Stored data
Content starts

(** The accessors on a buffer that represents [v]. *)
Lemma accessors_serialized buf v :
  serialized buf v ->
  exists root,
    GetRootAsOpInfo buf 0 = Ok root /\
    OpKernelTypeStrArgsIsNone root = Ok (match v with Some _ => false | None => true end) /\
    OpKernelTypeStrArgsLength root = Ok (match v with Some es => len es | None => 0 end) /\
    (v = None -> forall j, OpKernelTypeStrArgs root j = Ok None).
Proof.
  intros (o & Hroot & _ & Hv). exists (view buf o).
  split; [ exact (root_refines buf o 0 Hroot) | ].
  destruct v as [es | ].
  - destruct Hv as (vo & _ & Htab & Hvec).
    pose proof (IsNone_present buf o vo Htab).
    pose proof (Length_present buf o vo es Htab Hvec). repeat split; auto. discriminate.
  - pose proof (accessors_of_absent _ (field_offset_absent _ _ Hv)) as (H1 & H2 & H3). auto.
Qed.

(** ** The theorems *)

(** C3: On a buffer that represents [v], the root accessor succeeds and the
    accessors of the object it returns report [v]: whether the vector is
    there, its length, and through [read_entries] each entry at the position
    its offset denotes. *)
Theorem deserialize_refines buf v :
  serialized buf v ->
  exists root,
    GetRootAsOpInfo buf 0 = Ok root /\
    OpKernelTypeStrArgsIsNone root = Ok (match v with Some _ => false | None => true end) /\
    OpKernelTypeStrArgsLength root = Ok (match v with Some es => len es | None => 0 end) /\
    deserialize buf = Ok (option_map (map (pos_of buf)) v).
Proof.
  intros Hs. pose proof (deserialize_serialized buf v Hs) as Hd.
  destruct (accessors_serialized buf v Hs) as (root & Hr & Hn & Hl & _).
  exists root. auto.
Qed.

(** C14: The layout is exactly what the reader accepts: at any [offset], the
    root accessor and the accessors return a value if and only if the root
    offset stored there refers to a table of that value, with its vector
    when the value has one. *)
Theorem deserialize_at_iff_layout buf start v :
  deserialize_at buf start = Ok (option_map (map (pos_of buf)) v) <->
  exists o, root_at buf start o /\ value_at buf o v.
Proof.
  split; [ | intros (o & Hroot & Hv); exact (deserialize_at_layout buf start o v Hroot Hv) ].
  unfold deserialize_at. intros H. apply bind_Ok_iff in H. destruct H as (root & Hroot & H).
  apply GetRootAsOpInfo_Ok_iff in Hroot. destruct Hroot as (n & Hn & ->).
  exists (len buf - (n + start)). split.
  - unfold root_at, pos_of. rewrite Hn. f_equal. lia.
  - apply value_at_of_read. unfold view, pos_of, Init.
    replace (len buf - (len buf - (n + start))) with (n + start) by lia. exact H.
Qed.

(** C2: The writer establishes the layout: the buffer [serialize] returns is
    finished and represents the value written. *)
Theorem serialize_refines v b :
  writable b v ->
  post (serialize v) b (fun buf b' =>
    buf = Builder.Bytes b' /\ Builder.finished b' = true /\ serialized buf v).
Proof.
  intros Hw. eapply post_weaken; [ apply post_serialize, Hw | ].
  cbv beta. intros buf b' (Hb & _ & Hfin & _ & _ & Hs). auto.
Qed.

(** C26: Alignment: the buffer [serialize] returns is a multiple of four bytes
    long, the table the root accessor returns is at a position that is a
    multiple of four, and so is the first element of the vector. *)
Theorem serialize_aligned v b :
  writable b v ->
  post (serialize v) b (fun buf _ =>
    len buf mod 4 = 0 /\
    exists pos,
      GetRootAsOpInfo buf 0 = Ok (Init OpInfo_new buf pos) /\ pos mod 4 = 0 /\
      (v <> None ->
       exists fo x,
         field_offset (Init OpInfo_new buf pos) = Ok fo /\
         Table.Vector (Table.mk buf pos) fo = Ok x /\ x mod 4 = 0)).
Proof.
  intros Hw. eapply post_weaken; [ apply post_serialize, Hw | ].
  cbv beta. intros buf b' (_ & _ & _ & Ha & _ & o & Hroot & Hao & Hv).
  assert (Hmod : forall x, x mod 4 = 0 -> pos_of buf x mod 4 = 0)
    by (intros x Hx; unfold pos_of; rewrite Zminus_mod, Ha, Hx; reflexivity).
  split; [ exact Ha | ]. exists (pos_of buf o).
  split; [ exact (root_refines buf o 0 Hroot) | ]. split; [ exact (Hmod o Hao) | ].
  destruct v as [es | ]; [ intros _ | congruence ].
  destruct Hv as (vo & Hva & Htab & _).
  destruct (vector_present buf o vo Htab) as (fo & Hfo & _ & Hx).
  exists fo, (pos_of buf vo + 4). split; [ exact Hfo | ]. split; [ exact Hx | ].
  rewrite <- Z.add_mod_idemp_l, (Hmod vo Hva) by lia. reflexivity.
Qed.

(** C1: The round trip: reading the buffer [serialize] returns gives the value
    written, each entry at the position its offset denotes. *)
Theorem serialize_roundtrip v b :
  writable b v ->
  post (serialize v) b (fun buf _ =>
    deserialize buf = Ok (option_map (map (pos_of buf)) v)).
Proof. exact (codec_roundtrip (C := OpInfo_Codec) v b). Qed.

(** C12: Forward compatibility, from the writer to the reader: a buffer written
    by the older schema, whose table has no field yet, carries the
    identifier and is read by the accessors of [OpInfo.py] as an [OpInfo]
    without a vector; no accessor fails. *)
Theorem forward_compatible b :
  wf b -> Builder.nested b = false -> Builder.Offset b + 37 < 2 ^ 31 ->
  post serialize_v0 b (fun buf _ =>
    OpInfoBufferHasIdentifier buf 0 false = true /\
    deserialize buf = Ok None /\
    exists root,
      GetRootAsOpInfo buf 0 = Ok root /\
      OpKernelTypeStrArgsIsNone root = Ok true /\
      OpKernelTypeStrArgsLength root = Ok 0 /\
      forall j, OpKernelTypeStrArgs root j = Ok None).
Proof.
  intros Hwf Hidle Hroom. eapply post_weaken; [ apply post_serialize_v0; assumption | ].
  cbv beta. intros buf b' (_ & _ & Hid & Hs).
  split; [ exact Hid | ]. split; [ exact (reader_layout (Codec := OpInfo_v0_Codec) buf tt Hs) | ].
  destruct (accessors_serialized buf None Hs) as (root & Hr & Hn & Hl & Hj).
  exists root. auto.
Qed.

(** C13: A buffer behind a prefix: read at the position where it starts, a
    buffer that represents [v] gives [v], every entry moved by the length
    of the prefix, and the identifier is found there; behind a prefix of
    four bytes the identifier is found by the size-prefixed test at 0. *)
Theorem deserialize_embedded pre buf v :
  serialized buf v ->
  deserialize_at (pre ++ buf) (len pre)
  = Ok (option_map (map (fun e => len pre + pos_of buf e)) v) /\
  OpInfoBufferHasIdentifier (pre ++ buf) (len pre) false
  = OpInfoBufferHasIdentifier buf 0 false /\
  (len pre = 4 ->
   OpInfoBufferHasIdentifier (pre ++ buf) 0 true = OpInfoBufferHasIdentifier buf 0 false).
Proof.
  intros (o & Hroot & _ & Hv). split; [ | split ].
  - rewrite (deserialize_at_layout (pre ++ buf) (len pre) o v (root_at_prepend pre buf o Hroot)).
    + f_equal. destruct v as [es | ]; [ | reflexivity ]. cbn [option_map]. f_equal.
      apply map_ext. intros e. unfold pos_of. len_solve.
    + destruct v as [es | ].
      * destruct Hv as (vo & _ & Htab & Hvec). exists vo.
        split; [ apply opinfo_at_prepend, Htab | apply vector_at_prepend, Hvec ].
      * apply opinfo_at_prepend, Hv.
  - apply identifier_prepend.
  - intros H4. rewrite <- (identifier_prepend pre buf), H4.
    unfold OpInfoBufferHasIdentifier, util.BufferHasIdentifier. reflexivity.
Qed.

(** C35: A vector that is read fits the buffer: a buffer of [n] bytes cannot make
    the reader return more than [(n - 4) / 4] entries. *)
Theorem deserialize_length_bound buf ps :
  deserialize buf = Ok (Some ps) -> 4 * len ps + 4 <= len buf.
Proof.
  unfold deserialize, GetRootAsOpInfo. intros H.
  apply bind_Ok_iff in H. destruct H as (root & Hroot & H).
  apply bind_Ok_iff in Hroot. destruct Hroot as (n & Hn & [= <-]).
  apply Get_in_bounds in Hn. cbn [packer.bytewidth] in Hn.
  unfold read_entries in H. apply bind_Ok_iff in H. destruct H as ([ | ] & _ & H);
    [ discriminate | ].
  apply bind_Ok_iff in H. destruct H as (m & _ & H).
  apply bind_Ok_iff in H. destruct H as (ps' & Hr & [= <-]).
  destruct (read_from_Ok _ _ _ _ Hr) as [Hl Hk].
  destruct (length ps') as [ | k] eqn:Hlen; [ lia | ].
  destruct (nth_error ps' k) as [p | ] eqn:Hp; [ | apply nth_error_None in Hp; lia ].
  destruct (Hk k p Hp) as (e & He & _). apply element_in_buffer in He; lia.
Qed.

(** C15: The writer is injective: two values that [serialize] turns into the
    same buffer, from whatever builders, are the same value. *)
Theorem serialize_injective v v' b b' buf b1 b1' :
  writable b v -> writable b' v' ->
  serialize v b = Ok (buf, b1) -> serialize v' b' = Ok (buf, b1') ->
  v = v'.
Proof.
  intros Hw Hw' Hs Hs'.
  destruct (serialize_layout v b Hw) as (buf0 & b0 & Hrun & Hl).
  destruct (serialize_layout v' b' Hw') as (buf0' & b0' & Hrun' & Hl').
  rewrite Hs in Hrun. rewrite Hs' in Hrun'.
  injection Hrun as <- _. injection Hrun' as <- _.
  exact (serialized_functional buf v v' Hl Hl').
Qed.
(* ===== verification/Lifecycle.v ===== *)
(** * Lifecycle: the calls of a writer as a step relation

    A writer of an [OpInfo] drives the builder through a sequence of calls:
    the four functions of [OpInfo.py], the offsets of the vector's elements,
    the end of the vector, and [Finish]; [CallEntryStart] begins an entry,
    a table with no field here, which [CallOpInfoEnd] closes like any
    table.  [call] names them, [run] maps each
    to its computation, [step] is one successful call and [reachable] the
    states a new builder can get to.  The buffer goes through the phases of
    the specification: [Empty], [Building], [Finished]; a finished buffer is
    the one [Output] hands to the readers.

    What a successful computation guarantees, whatever it is, is the class
    [Follows]: the invariant is kept, bytes are only added in front, a
    finished buffer stays finished, a table or vector that was open is
    still open or has grown, and a registry without duplicates stays
    without.  Each operation of the builder is an instance,
    sequencing is one, and instance search then gives the functions of
    [OpInfo.py], [run c] for every call, and the client sequences up to
    [serialize].

    The theorems are invariants of the reachable states, by induction on
    [reachable]: the invariant [wf] of the builder holds; no vtable is
    remembered twice; a call only adds bytes in front of those written; the
    phase never goes back.  [nesting_discipline] is the stack discipline of
    the calls that begin ([opens]) and end ([closes]) a table or vector. *)

From Stdlib Require Import ZArith List Lia Bool Morphisms RelationClasses.
From coqutil Require Import Byte Word.LittleEndianList.
From S2P Require Import Prelude ByteBuffer TableView BuilderCore Samples OpInfo.
From S2P Require Import Layout BuilderLemmas Registry BuilderSpec Writers RoundTrip.
Import ListNotations.
#[local] Open Scope Z_scope.
#[local] Open Scope fb_scope.

Inductive call : Type :=
| CallEntryStart
| CallOpInfoStart
| CallOpInfoAdd (opKernelTypeStrArgs : Z)
| CallStartVector (numElems : Z)
| CallPrependOffset (off : Z)
| CallEndVector
| CallOpInfoEnd
| CallFinish (rootTable : Z).

(** The result of a call is dropped: a step relates states. *)
Definition run (c : call) : state Builder.t unit :=
  match c with
  | CallEntryStart => Builder.StartObject 0
  | CallOpInfoStart => OpInfoStart
  | CallOpInfoAdd x => OpInfoAddOpKernelTypeStrArgs x
  | CallStartVector n => OpInfoStartOpKernelTypeStrArgsVector n ;;; sret tt
  | CallPrependOffset off => Builder.PrependUOffsetTRelative off
  | CallEndVector => Builder.EndVector ;;; sret tt
  | CallOpInfoEnd => OpInfoEnd ;;; sret tt
  | CallFinish root => Builder.Finish root (Some OpInfo_identifier) ;;; sret tt
  end.

Inductive step : Builder.t -> Builder.t -> Prop :=
| step_call c b b' : run c b = Ok (tt, b') -> step b b'.

Inductive reachable : Builder.t -> Prop :=
| reachable_init : reachable Builder.init
| reachable_step b b' : reachable b -> step b b' -> reachable b'.

(** A sequence of calls, each from the state the one before it left. *)
Fixpoint run_calls (cs : list call) : state Builder.t unit :=
  match cs with
  | [] => sret tt
  | c :: cs => run c ;;; run_calls cs
  end.

(** The calls that write an [OpInfo] without a vector, the table ending up
    at offset [o]. *)
Definition calls_absent (o : Z) : list call :=
  [CallOpInfoStart; CallOpInfoAdd 0; CallOpInfoEnd; CallFinish o].

(** The calls that lead to the sample builder of three entries. *)
Definition calls_three_entries : list call :=
  [CallEntryStart; CallOpInfoEnd; CallEntryStart; CallOpInfoEnd;
   CallEntryStart; CallOpInfoEnd].

(** The calls that write two [OpInfo] tables without a vector, and the
    builder they lead to: it remembers two vtables, at the offsets 22 and
    10. *)
Definition calls_two_tables : list call :=
  [CallOpInfoStart; CallOpInfoAdd 0; CallOpInfoEnd;
   CallOpInfoStart; CallOpInfoAdd 0; CallOpInfoEnd].

Definition sample_two_tables : Builder.t :=
  Eval vm_compute in
    match run_calls calls_two_tables Builder.init with
    | Ok (_, b) => b
    | Err _ => Builder.init
    end.

(** The calls that begin a table or a vector, and those that end one. *)
Definition opens (c : call) : bool :=
  match c with
  | CallEntryStart | CallOpInfoStart | CallStartVector _ => true
  | _ => false
  end.

Definition closes (c : call) : bool :=
  match c with
  | CallEndVector | CallOpInfoEnd => true
  | _ => false
  end.

Inductive phase : Type := Empty | Building | Finished.

Definition phase_of (b : Builder.t) : phase :=
  if Builder.finished b then Finished
  else if Builder.nested b || negb (Builder.Offset b =? 0) then Building
  else Empty.

Definition phase_le (p q : phase) : bool :=
  match p, q with
  | Empty, _ => true
  | Building, (Building | Finished) => true
  | Finished, Finished => true
  | _, _ => false
  end.

(** [follows b b']: what one call, from a state that satisfies the
    invariant, guarantees of the next state. *)
Definition follows (b b' : Builder.t) : Prop :=
  wf b ->
  wf b' /\ grows b b' /\
  (Builder.finished b = true -> Builder.finished b' = true) /\
  (Builder.nested b = true ->
   Builder.nested b' = true \/ Builder.Offset b < Builder.Offset b') /\
  (distinct b -> distinct b').

(** [Follows m]: whenever the computation [m] succeeds, the state it leaves
    follows the state it started in.  Every operation of the builder is an
    instance, and so is every sequence of instances. *)
Class Follows {A : Type} (m : state Builder.t A) : Prop :=
  follows_run : forall b a b', m b = Ok (a, b') -> follows b b'.

(** ** What follows what *)

#[export] Instance follows_Reflexive : Reflexive follows.
Proof. intros b Hwf. split; [ exact Hwf | ]. split; [ reflexivity | auto ]. Qed.

#[export] Instance follows_Transitive : Transitive follows.
Proof.
  intros b1 b2 b3 H12 H23 Hwf. destruct (H12 Hwf) as (Hwf2 & Hg2 & Hf2 & Hn2 & Hd2).
  destruct (H23 Hwf2) as (Hwf3 & Hg3 & Hf3 & Hn3 & Hd3).
  pose proof (grows_Offset _ _ Hg2). pose proof (grows_Offset _ _ Hg3).
  split; [ exact Hwf3 | ]. split; [ exact (transitivity Hg2 Hg3) | ].
  split; [ auto | ]. split; [ | auto ].
  intros Hn. destruct (Hn2 Hn) as [Hn' | Ho]; [ | right; lia ].
  destruct (Hn3 Hn') as [Hn'' | Ho]; [ left; exact Hn'' | right; lia ].
Qed.

Lemma wrote_follows b b' : wrote b b' -> follows b b'.
Proof.
  intros Hw Hwf. pose proof Hw as (Hg & _ & _ & Hv & Hn & _ & Hf & _).
  split; [ exact (wrote_wf _ _ Hwf Hw) | ]. split; [ exact Hg | ].
  split; [ congruence | ]. split; [ left; congruence | ].
  exact (distinct_grows _ _ Hwf Hg Hv).
Qed.
(** [workbook.Workbook?.Sheets?.[sheetIndex]?.Hidden !== undefined]. *)
Definition isHidden (workbook : WorkBook) (sheetName : string) : bool :=
  match indexOf sheetName (SheetNames workbook), Workbook_Sheets workbook with
  | Some sheetIndex, Some sheets =>
      match nth_error sheets sheetIndex with
      | Some meta => match Hidden meta with Some _ => true | None => false end
      | None => false
      end
  | _, _ => false
  end.

(** The [for ... of] loop with its [break], over the names still to visit. *)
Fixpoint first_not_hidden (workbook : WorkBook) (names : list string)
         (targetSheetName : option string) : option string :=
  match names with
  | [] => targetSheetName
  | sheetName :: rest =>
      if negb (isHidden workbook sheetName)
      then Some sheetName
      else first_not_hidden workbook rest targetSheetName
  end.

(** [let targetSheetName = workbook.SheetNames[0]] and the loop; [None] is
    [undefined]. *)
Definition targetSheetName (workbook : WorkBook) : option string :=
  first_not_hidden workbook (SheetNames workbook) (hd_error (SheetNames workbook)).

(* ===================================================================== *)
(** ** The second copy of the class: parsing, preview and updates *)
(* ===================================================================== *)

Module SecondCopyEngine.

Content ends

Exercise
Check the data for the word "targetSheetName" and pull out the lines that have it.

Answer below
         (targetSheetName : option string) : option string :=
  | [] => targetSheetName
      else first_not_hidden workbook rest targetSheetName
(** [let targetSheetName = workbook.SheetNames[0]] and the loop; [None] is
Definition targetSheetName (workbook : WorkBook) : option string :=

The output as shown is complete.